§ **Problem description**: Restrict the output to the lines below starting at the one that contains "Local Open Scope list_scope." and ending at the one that contains "(** The text", and restate them word for word, both ends included.

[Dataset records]
▼

(** * bsky-hn-bot: the drip-feed run of [bot.ts], embedded and verified

    The program polls a feed of Hacker News stories, picks at most one story
    per run and posts it to Bluesky; a JSON state file holds the identifier of
    the last story dealt with.  This file embeds [bot.ts] function by
    function ([retryWithBackoff], [loadState], [saveState], [fetchRSSFeed],
    [postToBluesky], [main]) and proves the properties of a run: which story
    is chosen, when the state file is written and with what.  The older
    script kept in README.md differs in the last statements of [main]; it is
    embedded next to it.

    Conventions of the embedding.
    - JavaScript numbers that the program computes with are story identifiers
      (results of [parseInt]), millisecond time values of [Date]s and the
      configured hour limit; they are taken to be integers and are modelled
      by [Z].  Dates are valid ones.
    - Asynchronous code is sequential here: every [await] is awaited before
      the next statement runs, so a [Promise] is a computation in the monad
      [M] (environment, state, thrown value).
    - The network and the clock are the environment [Env]: it answers each
      call of the feed and of the posting service, and gives the time read by
      [new Date()] in [main].
    - The state file is kept up to JSON reading: what is stored is the value
      [JSON.parse] gives back, or the fact that it gives none.
    - [log] only writes to the console; it is left out, except for the
      reads of [state.lastStoryId] in its arguments, which throw on [null].
      [writeFileSync] is taken to succeed. *)

From Stdlib Require Import ZArith List Bool String Lia Permutation Sorted.
From stdpp Require Import base option gmap strings list.

Import ListNotations.
Local Open Scope string_scope.
Local Open Scope Z_scope.
Local Open Scope list_scope.
Local Set Warnings "-register-all".

(** ** Data *)

(** [interface Story]. [publishedAt] is the time value ([getTime()]) of the
    date, in milliseconds. *)
Record Story : Type := mkStory {
  id : Z;
  title : string;
  url : string;
  hnUrl : string;
  publishedAt : Z
}.

(** What [JSON.parse] returns: the declared type [BotState] is only an
    annotation, the value is whatever the file holds.  [JObj] lists the own
    properties in insertion order; numbers are the integers. *)
Inductive json : Type :=
| JNull
| JBool (b : bool)
| JNum (n : Z)
| JStr (s : string)
| JArr (items : list json)
| JObj (fields : list (string * json)).

(** The text of a file, up to JSON reading: a text that [JSON.parse]
    rejects, or the text of a JSON value. *)
Inductive file_text : Type :=
| NotJSON (raw : string)
| JSONText (v : json).

(** A thrown value: an [Error] (or subclass) with its message, or
    [undefined]. *)
Inductive thrown : Type :=
| ThrownError (message : string)
| ThrownUndefined.

(** The [config] object; [process.argv[2]] is kept with it. *)
Record Config : Type := mkConfig {
  minScore : Z;
  maxStoryAgeHours : Z;
  dryRun : bool;
  blueskyUsername : option string;
  blueskyPassword : option string;
  argv2 : option string
}.

(** What a run does to the outside, in order. *)
Inductive event : Type :=
| Slept (ms : Z)
| FeedRequested (ok : bool)
| Posted (s : Story)
| PostFailed (s : Story)
| Wrote (path : string) (content : file_text).

(** The environment of one run.  [feed minScore k] answers the [k]-th call
    of [fetchRSSFeed]: an error (request failed, status not ok, body not
    JSON), or the [stories] array as the loop over [jsonData.items] built it,
    before the sort.  [bluesky k s] answers the [k]-th call of the posting
    service (login, facet detection, post) for story [s]. [clock] is
    [now.getTime()]. *)
Record Env : Type := mkEnv {
  clock : Z;
  feed : Z -> nat -> thrown + list Story;
  bluesky : nat -> Story -> option thrown
}.

(** The state a run threads: the file system, the number of calls made to
    each service so far, and the trace. *)
Record St : Type := mkSt {
  files : gmap string file_text;
  feed_calls : nat;
  post_calls : nat;
  trace : list event
}.

Definition emit (e : event) (st : St) : St :=
  mkSt (files st) (feed_calls st) (post_calls st) (trace st ++ [e]).

Definition write_file (path : string) (content : file_text) (st : St) : St :=
  mkSt (<[path := content]> (files st)) (feed_calls st) (post_calls st)
       (trace st ++ [Wrote path content]).

(** ** The monad of effects *)

Definition M (A : Type) : Type := Env -> St -> (thrown + A) * St.

Definition ret {A} (a : A) : M A := fun _ st => (inr a, st).

Definition throw {A} (e : thrown) : M A := fun _ st => (inl e, st).

Definition bind {A B} (m : M A) (k : A -> M B) : M B :=
  fun env st =>
    match m env st with
    | (inr a, st') => k a env st'
    | (inl e, st') => (inl e, st')
    end.

Definition try_catch {A} (m : M A) (handler : thrown -> M A) : M A :=
  fun env st =>
    match m env st with
    | (inr a, st') => (inr a, st')
    | (inl e, st') => handler e env st'
    end.

Definition lift {A} (r : thrown + A) : M A := fun _ st => (r, st).

Notation "x <- m ;; k" := (bind m (fun x => k))
  (at level 100, m at next level, right associativity).
Notation "m ;;; k" := (bind m (fun _ => k))
  (at level 100, right associativity).

(** ** JavaScript primitives used by the program *)

(** [readFileSync(filepath, 'utf8')]: throws when the file cannot be read. *)
Definition readFileSync (filepath : string) : M file_text :=
  fun _ st =>
    match files st !! filepath with
    | Some t => (inr t, st)
    | None => (inl (ThrownError "ENOENT: no such file or directory"), st)
    end.

(** [JSON.parse]: a [SyntaxError] on a text that is not JSON. *)
Definition JSON_parse (t : file_text) : thrown + json :=
  match t with
  | NotJSON _ => inl (ThrownError "Unexpected token in JSON")
  | JSONText v => inr v
  end.

(** [JSON.stringify(state, null, 2)], up to JSON reading. *)
Definition JSON_stringify (v : json) : file_text := JSONText v.

(** [writeFileSync(filepath, text)]. *)
Definition writeFileSync (filepath : string) (t : file_text) : M unit :=
  fun _ st => (inr tt, write_file filepath t st).

(** [sleep(ms)]. *)
Definition sleep (ms : Z) : M unit :=
  fun _ st => (inr tt, emit (Slept ms) st).

Fixpoint assoc_get (k : string) (fields : list (string * json)) : option json :=
  match fields with
  | [] => None
  | (k', v) :: rest => if String.eqb k k' then Some v else assoc_get k rest
  end.

Fixpoint assoc_set (k : string) (v : json) (fields : list (string * json))
  : list (string * json) :=
  match fields with
  | [] => [(k, v)]
  | (k', v') :: rest =>
      if String.eqb k k' then (k, v) :: rest else (k', v') :: assoc_set k v rest
  end.

(** [state.lastStoryId] read: [None] is [undefined]; reading a property of
    [null] throws a [TypeError]; a primitive or an array has no such
    property. *)
Definition get_lastStoryId (state : json) : thrown + option json :=
  match state with
  | JNull => inl (ThrownError "Cannot read properties of null")
  | JObj fields => inr (assoc_get "lastStoryId" fields)
  | _ => inr None
  end.

(** [state.lastStoryId = v], as what [JSON.stringify] will then see of
    [state].  An array takes the property but does not serialise it; a
    primitive or [null] throws (module code is strict). *)
Definition set_lastStoryId (state : json) (v : json) : thrown + json :=
  match state with
  | JObj fields => inr (JObj (assoc_set "lastStoryId" v fields))
  | JArr items => inr (JArr items)
  | JNull => inl (ThrownError "Cannot set properties of null")
  | _ => inl (ThrownError "Cannot create property on a primitive")
  end.

(** [Math.max(...ids)]: [None] is [-Infinity], the value for no argument. *)
Definition Math_max (ids : list Z) : option Z :=
  fold_right (fun x acc => Some (match acc with Some m => Z.max x m | None => x end))
             None ids.
(** C5.  In both servers, two requests with the same [topN] and the same
    normalized text look up the same key, whatever the state of the cache
    and of the detector; and for one text, two different values of [topN]
    between 1 and 10 give two different keys. *)
Theorem cache_key_of_topN_and_text (I : Type) (D : Detector I) :
  (forall (cfg : DigestKey.Config) (req1 req2 : Request) (s1 s2 : State I)
          (idf1 idf2 : I),
      identifier s1 = Some idf1 -> identifier s2 = Some idf2 ->
      DigestKey.normalize cfg (text req1) <> [] ->
      DigestKey.too_short cfg (DigestKey.normalize cfg (text req1)) = false ->
      topN_or_1 req1 = topN_or_1 req2 ->
      DigestKey.normalize cfg (text req1) = DigestKey.normalize cfg (text req2) ->
      exists key evs1 evs2,
        key = DigestKey.cache_key (topN_or_1 req1)
                (DigestKey.normalize cfg (text req1))
        /\ trace (snd (DigestKey.classify cfg req1 s1))
           = trace s1 ++ EvCacheGet key :: evs1
        /\ trace (snd (DigestKey.classify cfg req2 s2))
           = trace s2 ++ EvCacheGet key :: evs2)
  /\ (forall n1 n2 t,
         1 <= n1 <= 10 -> 1 <= n2 <= 10 -> n1 <> n2 ->
         DigestKey.cache_key n1 t <> DigestKey.cache_key n2 t)
  /\ (forall (cfg : ExactKey.Config) (req1 req2 : Request) (s1 s2 : State I)
             (idf1 idf2 : I),
         identifier s1 = Some idf1 -> identifier s2 = Some idf2 ->
         ExactKey.normalize (text req1) <> [] ->
         ExactKey.too_short cfg (ExactKey.normalize (text req1)) = false ->
         topN_or_1 req1 = topN_or_1 req2 ->
         ExactKey.normalize (text req1) = ExactKey.normalize (text req2) ->
         exists key evs1 evs2,
           key = ExactKey.cache_key (topN_or_1 req1)
                   (ExactKey.normalize (text req1))
           /\ trace (snd (ExactKey.classify cfg req1 s1))
              = trace s1 ++ EvCacheGet key :: evs1
           /\ trace (snd (ExactKey.classify cfg req2 s2))
              = trace s2 ++ EvCacheGet key :: evs2)
  /\ (forall n1 n2 t,
         1 <= n1 <= 10 -> 1 <= n2 <= 10 -> n1 <> n2 ->
         ExactKey.cache_key n1 t <> ExactKey.cache_key n2 t).
Proof.
  split; [|split; [exact digest_key_topN | split; [|exact exact_key_topN]]].
  - intros cfg req1 req2 s1 s2 idf1 idf2 Hid1 Hid2 Hne Hs Hn Ht.
    destruct (digest_key_used cfg req1 s1 idf1 Hid1 Hne Hs) as [evs1 E1].
    assert (Hne2 : DigestKey.normalize cfg (text req2) <> [])
      by (rewrite <- Ht; exact Hne).
    assert (Hs2 : DigestKey.too_short cfg (DigestKey.normalize cfg (text req2))
                  = false) by (rewrite <- Ht; exact Hs).
    destruct (digest_key_used cfg req2 s2 idf2 Hid2 Hne2 Hs2) as [evs2 E2].
    rewrite <- Hn, <- Ht in E2.
    exists (DigestKey.cache_key (topN_or_1 req1)
              (DigestKey.normalize cfg (text req1))), evs1, evs2.
    split; [reflexivity|]. split; assumption.
  - intros cfg req1 req2 s1 s2 idf1 idf2 Hid1 Hid2 Hne Hs Hn Ht.
    destruct (exact_key_used cfg req1 s1 idf1 Hid1 Hne Hs) as [evs1 E1].
    assert (Hne2 : ExactKey.normalize (text req2) <> [])
      by (rewrite <- Ht; exact Hne).
    assert (Hs2 : ExactKey.too_short cfg (ExactKey.normalize (text req2))
                  = false) by (rewrite <- Ht; exact Hs).
    destruct (exact_key_used cfg req2 s2 idf2 Hid2 Hne2 Hs2) as [evs2 E2].
    rewrite <- Hn, <- Ht in E2.
    exists (ExactKey.cache_key (topN_or_1 req1)
              (ExactKey.normalize (text req1))), evs1, evs2.
    split; [reflexivity|]. split; assumption.
Qed.
(** ** Shapes of the display buffer *)

(** The buffer as [_init_buffer] leaves it. *)
Definition blank : list (list Z) :=
  repeat (repeat 0 (Z.to_nat line_length)) (Z.to_nat n_lines).

(** The buffer has [n_lines] rows of [line_length] bytes. *)
Definition well_shaped (b : list (list Z)) : Prop :=
  len b = n_lines /\ Forall (fun row => len row = line_length) b /\
  Forall (Forall is_byte) b.

(** The row after [write_text] at a column that is not negative: the bytes
    of [data] that fit replace those from column x on. *)
Definition overwrite (row : list Z) (x : Z) (data : list Z) : list Z :=
  let ln := Z.max 0 (Z.min (line_length - x) (len data)) in
  firstn (Z.to_nat x) row ++ firstn (Z.to_nat ln) data
  ++ skipn (Z.to_nat (x + ln)) row.

(** Calls of [write_text] one after the other, each given as column, row
    and data, until one raises. *)
Definition write_all (self : Surface) (ws : list (Z * Z * list Z)) : result Surface :=
  fold_left
    (fun r w => s <- r ;; write_text s (fst (fst w)) (snd (fst w)) (snd w))
    ws (Ok self).

(** * Properties *)

(** ** Bounds of the bit operations *)

Lemma fits_land_ones (n a : Z) : 0 <= n -> fits n a <-> Z.land a (Z.ones n) = a.
Proof.
  intros Hn. unfold fits. rewrite Z.land_ones by assumption. split.
  - intros H. now apply Z.mod_small.
  - intros H. rewrite <- H. apply Z.mod_pos_bound. now apply Z.pow_pos_nonneg.
Qed.
Lemma load_descriptions_valid (p : Process) (content : string)
    (d : gmap string string) :
  files (env p) !! DESCRIPTION_FILE = Some content →
  json_loads content = Some d →
  load_descriptions p =
    (Ok tt, {| self := set_relay_descriptions (λ _, d) (self p); env := env p |}).
Proof.
  destruct p as [app w]. cbn [env self]. intros Hf Hd.
  unfold load_descriptions, os_path_exists, read_file. unfold_monad.
  cbn [env self]. rewrite Hf. rewrite bool_decide_true by eauto.
  cbn beta iota zeta. cbn [env self]. rewrite Hf. cbn beta iota zeta.
  by rewrite Hd.
Qed.

Lemma load_descriptions_malformed (p : Process) (content : string) :
  files (env p) !! DESCRIPTION_FILE = Some content →
  json_loads content = None →
  load_descriptions p = (Raise (JSONDecodeError "Expecting value"), p).
Proof.
  destruct p as [app w]. cbn [env self]. intros Hf Hd.
  unfold load_descriptions, os_path_exists, read_file. unfold_monad.
  cbn [env self]. rewrite Hf. rewrite bool_decide_true by eauto.
  cbn beta iota zeta. cbn [env self]. rewrite Hf. cbn beta iota zeta.
  by rewrite Hd.
Qed.

Lemma save_descriptions_run (p : Process) :
  save_descriptions p =
    (Ok tt,
     {| self := self p;
        env := {| comports := comports (env p);
                  serial_script := serial_script (env p);
                  files := <[DESCRIPTION_FILE := json_dumps (relay_descriptions (self p))]>
                             (files (env p));
                  trace := trace (env p) ++
                    [EvFileWrite DESCRIPTION_FILE
                       (json_dumps (relay_descriptions (self p)))] |} |}).
Proof. reflexivity. Qed.

Lemma save_description_no_row (p : Process) (sn : string) :
  description_boxes (self p) !! sn = None →
  save_description sn p = (Raise (KeyError sn), p).
Proof.
  intros Hbox. unfold save_description. unfold_monad. simpl. by rewrite Hbox.
Qed.
(** Reduces the record updates of the goal to applications of [mkSM];
    call-by-value, so that an updated record is built once. *)
Ltac unfold_updates :=
  cbv beta iota zeta delta
      [set emit emits with_state with_updateReason with_servicesList
       with_readyForCloseRegister with_servicesPreShutdownRoutineTimeout
       with_lowBatteryShutdownDelay with_phoneMode with_tetheringMode
       lowBatteryShutdownDelay_stop lowBatteryShutdownDelay_start
       servicesPreShutdownRoutineTimeout_stop
       state updateReason servicesList readyForCloseRegister
       servicesPreShutdownRoutineTimeout lowBatteryShutdownDelay
       phoneMode tetheringMode trace].

(** ** The broadcast *)

Lemma preCloseRoutine_loop_eq (closeReason : CloseReason.t) (l : list Service) :
  forall s,
    fold_left (preCloseRoutine_body closeReason) l s =
    mkSM (state s) (updateReason s) (servicesList s)
         (readyForCloseRegister s ++ names l)
         (servicesPreShutdownRoutineTimeout s) (lowBatteryShutdownDelay s)
         (phoneMode s) (tetheringMode s)
         (trace s ++ map (closeNotification closeReason) (names l)).
Proof.
  induction l as [|x l IH]; intros [st ur sl reg wd lb pm tm tr].
  - simpl. now rewrite !app_nil_r.
  - cbn [fold_left]. rewrite IH. unfold preCloseRoutine_body. unfold_updates.
    cbn [names map]. now rewrite <- !app_assoc.
Qed.

Lemma preCloseRoutine_eq (closeReason : CloseReason.t) (s : SystemManagerCommon) :
  preCloseRoutine closeReason s =
  mkSM (state s) (updateReason s) (servicesList s)
       (readyForCloseRegister s ++ names (servicesList s))
       (mkTimer true) (lowBatteryShutdownDelay s) (phoneMode s) (tetheringMode s)
       (trace s
        ++ map (closeNotification closeReason) (names (servicesList s))
        ++ [TimerCreate servicesPreShutdownRoutine;
            TimerStart servicesPreShutdownRoutine]).
Proof.
  unfold preCloseRoutine. rewrite preCloseRoutine_loop_eq.
  destruct s as [st ur sl reg wd lb pm tm tr]. unfold_updates.
  now rewrite <- !app_assoc.
Qed.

▲

§ **Response area**:
Local Open Scope list_scope.
Local Set Warnings "-register-all".

(** ** Data *)

(** [interface Story]. [publishedAt] is the time value ([getTime()]) of the
    date, in milliseconds. *)
Record Story : Type := mkStory {
  id : Z;
  title : string;
  url : string;
  hnUrl : string;
  publishedAt : Z
}.

(** What [JSON.parse] returns: the declared type [BotState] is only an
    annotation, the value is whatever the file holds.  [JObj] lists the own
    properties in insertion order; numbers are the integers. *)
Inductive json : Type :=
| JNull
| JBool (b : bool)
| JNum (n : Z)
| JStr (s : string)
| JArr (items : list json)
| JObj (fields : list (string * json)).

(** The text of a file, up to JSON reading: a text that [JSON.parse]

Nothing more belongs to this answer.